Silence settled between us again, broken only by the distant rush of waves and the cry of a gull overhead.

“But this bike,” he said finally, nodding toward where it sat parked along the sand, “it’s the only thing I have from him. I don’t ride it much. But tonight ... I don’t know. I guess I wanted to rewrite something. Make a new good memory.”

I leaned into him, pressing my cheek to his shoulder, the ache in his voice curling around something deep in my chest.

“You are not him,” I said gently. “You’re so much better.”

He didn’t answer. Just turned his head and kissed the top of mine like he didn’t quite know what to say.

“You know ... I understand what it feels like to wish a relationship was something it isn’t.” I couldn’t look at Austin, so I just kept talking. “Brian and I were always friends, but ...” I exhaled, fumbling for the words to explain it all. “I think, in my head, things would get better, more passionate, or just feel ... right, somehow?
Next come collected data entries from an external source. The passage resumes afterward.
(* ===== verification/LibuboxModel.v ===== *)
(** * An instance of the libubox interface

    Sorted association lists for the trees and the byte format of libubox's
    blobs (a big-endian header of an extended bit, a 7-bit id and a 24-bit
    length; payloads padded to four bytes).  The instances show that
    [AvlLaws] and [BlobLaws] can hold, and run the model on concrete inputs. *)

From stdpp Require Import base strings list sets sorting.
From Stdlib Require Import ZArith Lia Ascii.
From S2P Require Import Prelude Wire Cstring Libubox.
Local Open Scope Z_scope.

(** ** Trees as sorted lists *)

Section SortedList.
Context {K : Type} (cmp : K -> K -> Z) (dup : bool) {V : Type}.

Definition entry_ok (e e' : K * V) : bool :=
  if dup then cmp e.1 e'.1 <=? 0 else cmp e.1 e'.1 <? 0.

Fixpoint sortedb (l : list (K * V)) : bool :=
  match l with
  | [] => true
  | e :: l => forallb (entry_ok e) l && sortedb l
  end.

Definition sorted_list : Type := { l : list (K * V) | sortedb l = true }.

Fixpoint insert_entry (k : K) (v : V) (l : list (K * V)) : list (K * V) :=
  match l with
  | [] => [(k, v)]
  | e :: l' => if cmp e.1 k <=? 0 then e :: insert_entry k v l' else (k, v) :: l
  end.

Definition resort (t : sorted_list) (l : list (K * V)) : sorted_list :=
  match bool_dec (sortedb l) true with
  | left H => exist _ l H
  | right _ => t
  end.

Definition sl_insert (t : sorted_list) (k : K) (v : V) : Z * sorted_list :=
  let l := proj1_sig t in
  if negb dup && existsb (fun e => cmp e.1 k =? 0) l then (-1, t)
  else (0, resort t (insert_entry k v l)).

Lemma resort_eq t l : sortedb l = true -> proj1_sig (resort t l) = l.
Proof. unfold resort. destruct (bool_dec _ _); [done|congruence]. Qed.

Lemma sortedb_app l1 l2 :
  sortedb (l1 ++ l2) = true <->
  sortedb l1 = true /\ sortedb l2 = true /\
  (forall e e', e ∈ l1 -> e' ∈ l2 -> entry_ok e e' = true).
Proof.
  induction l1 as [|x l1 IH]; simpl.
  - split; [intros; repeat split; [done|]; set_solver|tauto].
  - rewrite forallb_app, !andb_true_iff, IH, !forallb_forall.
    setoid_rewrite <- list_elem_of_In. setoid_rewrite elem_of_cons. naive_solver.
Qed.

Context `{!CmpOrder cmp}.

Lemma sortedb_strong l :
  sortedb l = true -> StronglySorted (fun e e' => entry_ok e e' = true) l.
Proof.
  induction l as [|x l IH]; simpl; [constructor|].
  intros [Hx Hl]%andb_prop. constructor; [auto|]. apply Forall_forall. intros e He.
  rewrite forallb_forall in Hx. apply Hx. by apply list_elem_of_In.
Qed.

Lemma entry_ok_le e e' : entry_ok e e' = true -> cmp e.1 e'.1 <= 0.
Proof. unfold entry_ok. destruct dup; lia. Qed.

Lemma insert_entry_split k v l :
  (dup = false -> existsb (fun e => cmp e.1 k =? 0) l = false) -> sortedb l = true ->
  exists l1 l2, l = l1 ++ l2 /\ insert_entry k v l = l1 ++ (k, v) :: l2 /\
    (forall e, e ∈ l1 -> entry_ok e (k, v) = true) /\
    (forall e, e ∈ l2 -> entry_ok (k, v) e = true).
Proof.
  unfold entry_ok. induction l as [|x l IH]; simpl; intros Hk Hs.
  - exists [], []. repeat split; set_solver.
  - apply andb_prop in Hs as [Hx Hs].
    assert (dup = false -> cmp x.1 k <> 0) as Hne.
    { intros Hd. specialize (Hk Hd). apply orb_false_elim in Hk as [Hk _]. lia. }
    destruct (Z.leb_spec (cmp x.1 k) 0) as [Hle|Hgt].
    + destruct IH as (l1 & l2 & -> & -> & H1 & H2); [|done|].
      { intros Hd. specialize (Hk Hd). by apply orb_false_elim in Hk as [_ ?]. }
      exists (x :: l1), l2. repeat split; [|done]. intros e [->|He]%elem_of_cons; [|auto].
      simpl. destruct dup; [|specialize (Hne eq_refl)]; lia.
    + exists [], (x :: l). repeat split; [set_solver|].
      rewrite forallb_forall in Hx. assert (cmp k x.1 < 0) by (apply cmp_opp; lia).
      intros e [->|He]%elem_of_cons; simpl; [destruct dup; lia|].
      apply list_elem_of_In, Hx, entry_ok_le in He.
      assert (cmp k e.1 <= 0) by (eapply cmp_trans; [|exact He]; lia).
      assert (cmp k e.1 <> 0).
      { intros Hz%cmp_eq. rewrite Hz in *. lia. }
      destruct dup; lia.
Qed.

Lemma sl_insert_ok (t : sorted_list) k v :
  dup = true \/ k ∉ (proj1_sig t).*1 ->
  exists t' l1 l2, sl_insert t k v = (0, t') /\
    proj1_sig t = l1 ++ l2 /\ proj1_sig t' = l1 ++ (k, v) :: l2.
Proof.
  intros Hk. unfold sl_insert.
  assert (dup = false -> existsb (fun e => cmp e.1 k =? 0) (proj1_sig t) = false) as Hn.
  { intros ->. destruct Hk as [|Hk]; [done|]. apply not_true_is_false.
    intros (e & He & Hz%Z.eqb_eq%cmp_eq)%existsb_exists. apply Hk. rewrite <- Hz.
    by apply list_elem_of_fmap_2, list_elem_of_In. }
  assert (negb dup && existsb (fun e => cmp e.1 k =? 0) (proj1_sig t) = false) as ->.
  { destruct dup; [done|]. by apply Hn. }
  pose proof (proj2_sig t) as Hs. simpl in Hs.
  destruct (insert_entry_split k v _ Hn Hs) as (l1 & l2 & Hl & Hi & H1 & H2).
  exists (resort t (insert_entry k v (proj1_sig t))), l1, l2. repeat split; [done|].
  rewrite resort_eq; [done|]. rewrite Hi. rewrite Hl in Hs. apply sortedb_app in Hs as (Hs1 & Hs2 & Hs12).
  apply sortedb_app. repeat split; [done| |].
  - simpl. rewrite Hs2, andb_true_r. apply forallb_forall. intros e He. apply H2.
    by apply list_elem_of_In.
  - intros e e' He [->|He']%elem_of_cons; auto.
Qed.

Definition sl_delete `{!EqDecision V} (t : sorted_list) (k : K) (v : V) : sorted_list :=
  resort t (List.filter (fun e => negb ((cmp e.1 k =? 0) && bool_decide (e.2 = v))) (proj1_sig t)).

Lemma sortedb_filter f l : sortedb l = true -> sortedb (List.filter f l) = true.
Proof.
  induction l as [|x l IH]; simpl; [done|]. intros [Hx Hl]%andb_prop.
  destruct (f x); simpl; [|auto]. rewrite IH, andb_true_r by done.
  apply forallb_forall. intros e [He _]%List.filter_In. rewrite forallb_forall in Hx. auto.
Qed.

Lemma sl_delete_spec `{!EqDecision V} (t : sorted_list) k v l1 l2 :
  proj1_sig t = l1 ++ (k, v) :: l2 -> (k, v) ∉ l1 ++ l2 ->
  proj1_sig (sl_delete t k v) = l1 ++ l2.
Proof.
  intros Hl Hni. unfold sl_delete. rewrite resort_eq; [|apply sortedb_filter, (proj2_sig t)].
  assert (forall l, (k, v) ∉ l ->
    List.filter (fun e => negb ((cmp e.1 k =? 0) && bool_decide (e.2 = v))) l = l) as Hkeep.
  { induction l as [|[k' v'] l IH]; [done|]. intros [Hx Hn]%not_elem_of_cons. simpl.
    rewrite (IH Hn). case_match eqn:E; [done|].
    apply negb_false_iff, andb_prop in E as [Ek%Z.eqb_eq%cmp_eq Ev%bool_decide_eq_true]. congruence. }
  rewrite not_elem_of_app in Hni. rewrite Hl, List.filter_app. simpl.
  rewrite !Hkeep by tauto. rewrite bool_decide_true by done.
  by rewrite (proj2 (Z.eqb_eq _ _) (proj2 (cmp_eq k k) eq_refl)).
Qed.

Definition sl_init : sorted_list := exist _ [] eq_refl.
End SortedList.

(** ** Versioned lists *)

Section Vlist.
Context {V : Type}.
Implicit Types (l : list (string * V * bool)).

Definition vl_find l (k : string) : option V :=
  snd <$> (fst <$> List.find (fun e => bool_decide (e.1.1 = k)) l).

Definition vl_add l (k : string) (v : V) : option V * list (string * V * bool) :=
  (vl_find l k, (k, v, true) :: filter (fun e => e.1.1 <> k) l).

Lemma vl_absent l k : k ∉ l.*1.*1 -> vl_find l k = None /\ filter (fun e => e.1.1 <> k) l = l.
Proof.
  unfold vl_find. induction l as [|[[k' v'] b] l IH]; [done|]. rewrite !fmap_cons.
  intros [Hne Hl]%not_elem_of_cons. simpl in *. destruct (IH Hl) as [E1 E2].
  rewrite bool_decide_false by congruence. rewrite filter_cons_True by (simpl; congruence). by rewrite E1, E2.
Qed.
I don’t know. Things like shared interests, caring enough to be on time, my needs as a woman ... it was like they never even crossed his mind.”
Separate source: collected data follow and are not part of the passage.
(* ===== verification/State.v ===== *)
(** * The daemon's state

    The structures of [src/ubusd.h], [src/ubusd_obj.h], [src/ubusd_event.c],
    [src/ubusd_monitor.c] and [src/ubusd_acl.c], the global variables of the
    daemon, and the memory and operating-system primitives its code uses.

    Structures that are reached through pointers live in a heap per type,
    indexed by addresses that are never reused, so that a dangling pointer is a
    failed lookup.  List nodes nothing else points to ([ubus_msg_buf_list],
    [ubus_client_cmd], [ubus_monitor]) are list elements. *)

From stdpp Require Import base gmap strings list fin_maps.
From Stdlib Require Import ZArith Lia.
From S2P Require Import Prelude Wire Cstring Libubox Ids.
Local Open Scope Z_scope.
Local Open Scope ubus_scope.

Abbreviation ptr := positive.

(** ** Structures *)

(** [~0U]: the message's data buffer belongs to someone else *)
Definition USES_EXTERNAL_BUFFER : Z := 2 ^ 32 - 1.

Record ubus_msg_buf := mk_msg_buf {
  ub_refcount : Z;
  ub_hdr : ubus_msghdr;
  ub_data : bytes;
  ub_fd : Z;
  ub_len : Z;
}.
#[export] Instance eta_msg_buf : Eta ubus_msg_buf := fun r =>
  mk_msg_buf (ub_refcount r) (ub_hdr r) (ub_data r) (ub_fd r) (ub_len r).

#[export] Instance eta_msghdr : Eta ubus_msghdr := fun r =>
  mk_msghdr (hdr_version r) (hdr_type r) (hdr_seq r) (hdr_peer r).

Record ubus_method := mk_method {
  m_name : string;
  m_data : bytes;
}.

Record ubus_object_type := mk_object_type {
  type_id : Z;
  type_refcount : Z;
  type_methods : list ubus_method;
}.
#[export] Instance eta_object_type : Eta ubus_object_type := fun r =>
  mk_object_type (type_id r) (type_refcount r) (type_methods r).

Record ubus_subscription := mk_subscription {
  s_subscriber : ptr;
  s_target : ptr;
}.

(** The built-in objects' [recv_msg] callbacks *)
Inductive recv_msg_cb := ubusd_event_recv_cb | ubusd_acl_recv_cb | ubusd_monitor_recv_cb.

Record ubus_object := mk_object {
  obj_id : Z;
  obj_events : list ptr;
  obj_subscribers : list ptr;
  obj_target_list : list ptr;
  obj_type : option ptr;
  obj_path : option string;
  obj_client : option ptr;
  obj_recv_msg : option recv_msg_cb;
  obj_event_seen : Z;
  obj_invoke_seq : Z;
}.
#[export] Instance eta_object : Eta ubus_object := fun r =>
  mk_object (obj_id r) (obj_events r) (obj_subscribers r) (obj_target_list r) (obj_type r)
    (obj_path r) (obj_client r) (obj_recv_msg r) (obj_event_seen r) (obj_invoke_seq r).

Record event_source := mk_event_source {
  ev_obj : ptr;
  ev_key : string;
  ev_partial : bool;
}.

Record ubus_monitor := mk_monitor {
  mon_cl : ptr;
  mon_seq : Z;
}.
#[export] Instance eta_monitor : Eta ubus_monitor := fun r => mk_monitor (mon_cl r) (mon_seq r).

Record ubus_client_cmd := mk_client_cmd {
  cmd_msg : ptr;
  cmd_lookup_path : option string;
}.
#[export] Instance eta_client_cmd : Eta ubus_client_cmd := fun r =>
  mk_client_cmd (cmd_msg r) (cmd_lookup_path r).

(** [sock] keeps the file descriptor, the [eof] flag and what the event loop
    polls for: [None] when not registered, [Some w] for read (and, with [w],
    write) events. *)
Record ubus_client := mk_client {
  cl_id : Z;
  cl_sock_fd : Z;
  cl_sock_eof : bool;
  cl_sock_poll : option bool;
  cl_uid : Z;
  cl_gid : Z;
  cl_extra_gid : list Z;
  cl_user : option string;
  cl_group : option string;
  cl_objects : list ptr;
  cl_cmd_queue : list ubus_client_cmd;
  cl_tx_queue : list ptr;
  cl_txq_ofs : Z;
  cl_txq_len : Z;
  cl_pending_msg : option ptr;
  cl_retmsg : option ptr;
  cl_pending_msg_offset : Z;
  cl_pending_msg_fd : Z;
  cl_hdrbuf : bytes;
}.
#[export] Instance eta_client : Eta ubus_client := fun r =>
  mk_client (cl_id r) (cl_sock_fd r) (cl_sock_eof r) (cl_sock_poll r) (cl_uid r) (cl_gid r)
    (cl_extra_gid r) (cl_user r) (cl_group r) (cl_objects r) (cl_cmd_queue r) (cl_tx_queue r)
    (cl_txq_ofs r) (cl_txq_len r) (cl_pending_msg r) (cl_retmsg r) (cl_pending_msg_offset r)
    (cl_pending_msg_fd r) (cl_hdrbuf r).

Record ubusd_acl_obj := mk_acl_obj {
  acl_key : string;
  acl_partial : bool;
  acl_user : option string;
  acl_group : option string;
  acl_uid : Z;
  acl_gid : Z;
  acl_methods : option bytes;
  acl_tags : option bytes;
  acl_priv : option bytes;
  acl_subscribe : bool;
  acl_publish : bool;
  acl_listen : bool;
  acl_send : bool;
}.
#[export] Instance eta_acl_obj : Eta ubusd_acl_obj := fun r =>
  mk_acl_obj (acl_key r) (acl_partial r) (acl_user r) (acl_group r) (acl_uid r) (acl_gid r)
    (acl_methods r) (acl_tags r) (acl_priv r) (acl_subscribe r) (acl_publish r) (acl_listen r)
    (acl_send r).

(** [af_name] is the key of the file's [vlist] node, [af_acl] the list of its
    entries. *)
Record ubusd_acl_file := mk_acl_file {
  af_name : string;
  af_user : option string;
  af_group : option string;
  af_uid : Z;
  af_gid : Z;
  af_blob : bytes;
  af_acl : list ptr;
  af_ok : Z;
}.
#[export] Instance eta_acl_file : Eta ubusd_acl_file := fun r =>
  mk_acl_file (af_name r) (af_user r) (af_group r) (af_uid r) (af_gid r) (af_blob r) (af_acl r) (af_ok r).

(** ** The operating system

    What the kernel and libc answer next, the bytes waiting on each socket, and
    what the daemon has done to them: bytes accepted per socket, descriptors passed with [SCM_RIGHTS] and
    descriptors closed (latest first). *)

Inductive errno := EINTR | EAGAIN | EACCES | EPIPE.

(** A [sendmsg] result: a number of bytes the socket has room for, or an error *)
Inductive send_result := Sent (n : Z) | SendErr (e : errno).

(** A control message, as [recvmsg] delivers it *)
Record cmsghdr := mk_cmsg {
  cmsg_level : Z;
  cmsg_type : Z;
  cmsg_len : Z;
  cmsg_fd : Z;
}.

(** A [recvmsg]/[read] result: up to that many bytes of what the socket holds,
    with control messages, or an error *)
Inductive recv_result := Got (n : Z) (cmsgs : list cmsghdr) | RecvErr.

Record os_state := mk_os {
  os_alloc : list bool;
  os_random : random_source;
  os_send : list send_result;
  os_recv : list recv_result;
  os_in : gmap Z bytes;
  os_sent : gmap Z bytes;
  os_passed : list (Z * Z);
  os_closed : list Z;
}.
#[export] Instance eta_os : Eta os_state := fun r =>
  mk_os (os_alloc r) (os_random r) (os_send r) (os_recv r) (os_in r) (os_sent r) (os_passed r)
    (os_closed r).

(** ** The global state *)

Section State.
Context `{AL : AvlLib}.

(** [events_sent] is not a variable of the program: it counts the events that
    have got a number since start-up, for the theorems; no operation reads it. *)
Record ubusd := mk_ubusd {
  h_objects : gmap ptr ubus_object;
  h_types : gmap ptr ubus_object_type;
  h_subs : gmap ptr ubus_subscription;
  h_events : gmap ptr event_source;
  h_clients : gmap ptr ubus_client;
  h_msgs : gmap ptr ubus_msg_buf;
  h_acls : gmap ptr ubusd_acl_obj;
  h_files : gmap ptr ubusd_acl_file;
  brk : ptr;
  objects : id_tree ptr;
  obj_types : id_tree ptr;
  path : string_tree false ptr;
  clients : id_tree ptr;
  patterns : string_tree true ptr;
  event_seq : Z;
  obj_event_seq : Z;
  events_sent : Z;
  monitors : list ubus_monitor;
  ubusd_acls : string_tree true ptr;
  ubusd_acl_files : vlist_tree ptr;
  ubusd_acl_seq : Z;
  os : os_state;
}.

#[export] Instance eta_ubusd : Eta ubusd := fun r =>
  mk_ubusd (h_objects r) (h_types r) (h_subs r) (h_events r) (h_clients r) (h_msgs r) (h_acls r)
    (h_files r) (brk r) (objects r) (obj_types r) (path r) (clients r) (patterns r) (event_seq r)
    (obj_event_seq r) (events_sent r) (monitors r) (ubusd_acls r) (ubusd_acl_files r)
    (ubusd_acl_seq r) (os r).

(** ** Memory *)

(** The heap of a structure type. *)
Class Heap (T : Type) := {
  heap : ubusd -> gmap ptr T;
  set_heap : (gmap ptr T -> gmap ptr T) -> ubusd -> ubusd;
}.

#[export] Instance heap_object : Heap ubus_object :=
  {| heap := h_objects; set_heap f s := s <| h_objects ::= f |> |}.
#[export] Instance heap_type : Heap ubus_object_type :=
  {| heap := h_types; set_heap f s := s <| h_types ::= f |> |}.
#[export] Instance heap_sub : Heap ubus_subscription :=
  {| heap := h_subs; set_heap f s := s <| h_subs ::= f |> |}.
#[export] Instance heap_event : Heap event_source :=
  {| heap := h_events; set_heap f s := s <| h_events ::= f |> |}.
#[export] Instance heap_client : Heap ubus_client :=
  {| heap := h_clients; set_heap f s := s <| h_clients ::= f |> |}.
#[export] Instance heap_msg : Heap ubus_msg_buf :=
  {| heap := h_msgs; set_heap f s := s <| h_msgs ::= f |> |}.
#[export] Instance heap_acl : Heap ubusd_acl_obj :=
  {| heap := h_acls; set_heap f s := s <| h_acls ::= f |> |}.
#[export] Instance heap_acl_file : Heap ubusd_acl_file :=
  {| heap := h_files; set_heap f s := s <| h_files ::= f |> |}.

(** Reading through a pointer: undefined when nothing lives there. *)
Definition load {T} `{Heap T} (p : ptr) : stm ubusd T :=
  fun s => match heap s !! p with Some x => Some (x, s) | None => None end.

(** [p->f = ...] *)
Definition store {T} `{Heap T} (p : ptr) (f : T -> T) : stm ubusd unit :=
  fun s => match heap s !! p with
           | Some x => Some (tt, set_heap (insert p (f x)) s)
           | None => None
           end.

(** The allocator's next answer; a source that has run out succeeds. *)
Definition os_pop_alloc (o : os_state) : bool * os_state :=
  match os_alloc o with
  | [] => (true, o)
  | ok :: rest => (ok, o <| os_alloc := rest |>)
  end.

(** [calloc]/[strdup] of memory that is not itself modelled *)
Definition try_alloc : stm ubusd bool :=
  fun s => let '(ok, o) := os_pop_alloc (os s) in Some (ok, s <| os := o |>).

(** [calloc] of a structure: [None] is [NULL]. *)
Definition alloc {T} `{Heap T} (x : T) : stm ubusd (option ptr) :=
  fun s => let '(ok, o) := os_pop_alloc (os s) in
           let s := s <| os := o |> in
           if ok then Some (Some (brk s), set_heap (insert (brk s) x) (s <| brk ::= Pos.succ |>))
           else Some (None, s).

(** [free]: undefined when the pointer is not live. *)
Definition free_ptr {T} `{Heap T} (p : ptr) : stm ubusd unit :=
  fun s => match heap s !! p with
           | Some _ => Some (tt, set_heap (delete p) s)
           | None => None
           end.

(** ** System calls *)

(** [close(fd)] *)
Definition sys_close (fd : Z) : stm ubusd unit :=
  modify (fun s => s <| os ::= fun o => o <| os_closed ::= cons fd |> |>).

(** [accept] returned [fd]: the number of a new socket, nothing sent on it yet *)
Definition sys_accept (fd : Z) : stm ubusd unit :=
  modify (fun s => s <| os ::= fun o => o <| os_sent ::= delete fd |> |>).

(** One [sendmsg(fd, iov)]: the kernel takes a prefix of the bytes; a
    descriptor travels with the first byte taken. *)
Definition sys_sendmsg (fd : Z) (iov : bytes) (passed : option Z) : stm ubusd send_result :=
  fun s =>
    let o := os s in
    match os_send o with
    | [] => Some (SendErr EAGAIN, s)
    | SendErr e :: rest => Some (SendErr e, s <| os := o <| os_send := rest |> |>)
    | Sent n :: rest =>
        let n := Z.max 0 (Z.min n (Z.of_nat (length iov))) in
        let taken := take (Z.to_nat n) iov in
        let o := o <| os_send := rest |>
                   <| os_sent ::= partial_alter (fun old => Some (default [] old ++ taken)) fd |>
                   <| os_passed ::= fun l => match passed with
                                             | Some p => if 0 <? n then (fd, p) :: l else l
                                             | None => l
                                             end |> in
        Some (Sent n, s <| os := o |>)
    end.

(** One [recvmsg(fd)]/[read(fd)] of at most [want] bytes: [None] is -1. *)
Definition sys_recvmsg (fd : Z) (want : Z) : stm ubusd (option (bytes * list cmsghdr)) :=
  fun s =>
    let o := os s in
    match os_recv o with
    | [] => Some (None, s)
    | RecvErr :: rest => Some (None, s <| os := o <| os_recv := rest |> |>)
    | Got n cmsgs :: rest =>
        let inbuf := default [] (os_in o !! fd) in
        let k := Z.to_nat (Z.min n want) in
        Some (Some (take k inbuf, cmsgs),
              s <| os := o <| os_recv := rest |> <| os_in ::= insert fd (drop k inbuf) |> |>)
    end.

(** ** Tree updates of the state, checked for linked nodes *)

Definition linked {K} {cmp : K -> K -> Z} {dup} (t : avl_tree cmp dup ptr) (k : K) (p : ptr) : bool :=
  existsb (fun e => (cmp e.1 k =? 0) && bool_decide (e.2 = p)) (avl_list t).

(** [avl_delete(tree, node)]: undefined when the node is not linked. *)
Definition tree_delete {K} {cmp : K -> K -> Z} {dup} (get : ubusd -> avl_tree cmp dup ptr)
    (set : (avl_tree cmp dup ptr -> avl_tree cmp dup ptr) -> ubusd -> ubusd) (k : K) (p : ptr)
    : stm ubusd unit :=
  fun s => if linked (get s) k p then Some (tt, set (fun t => avl_delete t k p) s) else None.
End State.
I blew a sad stream of air through my lips. “I learned too late that theideaof him was different from the man I married.He was perfectly content with a comfortable companion, but I neededmore. When I realized I was slowly becoming the shell of who I was, I had to leave. For myself, sure, but also for Winnie. She deserved a home where there was never a question that she was fiercely loved. I knew I could give that to her, but not if I lost myself completely.”

Austin turned to me. “You do deserve that, Selene. You deserve everything.”

Tears flooded my eyes as I tried to blink them away. Grit lodged in my throat so tightly I could only nod and nestle closer into him.

A beat passed. Then another.

That was when I saw her.

Just beyond the curve of the dunes, where the golden sand met the shadows of the woods, stood a woman in white.

Still. Barefoot. A pale white dress fluttering slightly in the breeze.

Goose bumps lifted on my arms as I stiffened and sat upright.

“What is it?” Austin asked, following my gaze, but she was gone.

I blinked, heart pounding harder than it should have. “Nothing,” I whispered, pressing my face to his shoulder like that could keep the moment from slipping through my fingers.

It was the wind, I told myself. Just a play of the light.

But part of me wasn’t so sure.

I shivered in the cold, and Austin’s arm tightened around me. “You’re frozen. Let’s get you home.”

I nodded and stood, my gaze still drifting to the spot where I saw her.

Was she like me? Yearning for something more but terrified it wasn’t meant for her?

I tried to shake her from my thoughts as we packed up, but I knew what I had seen.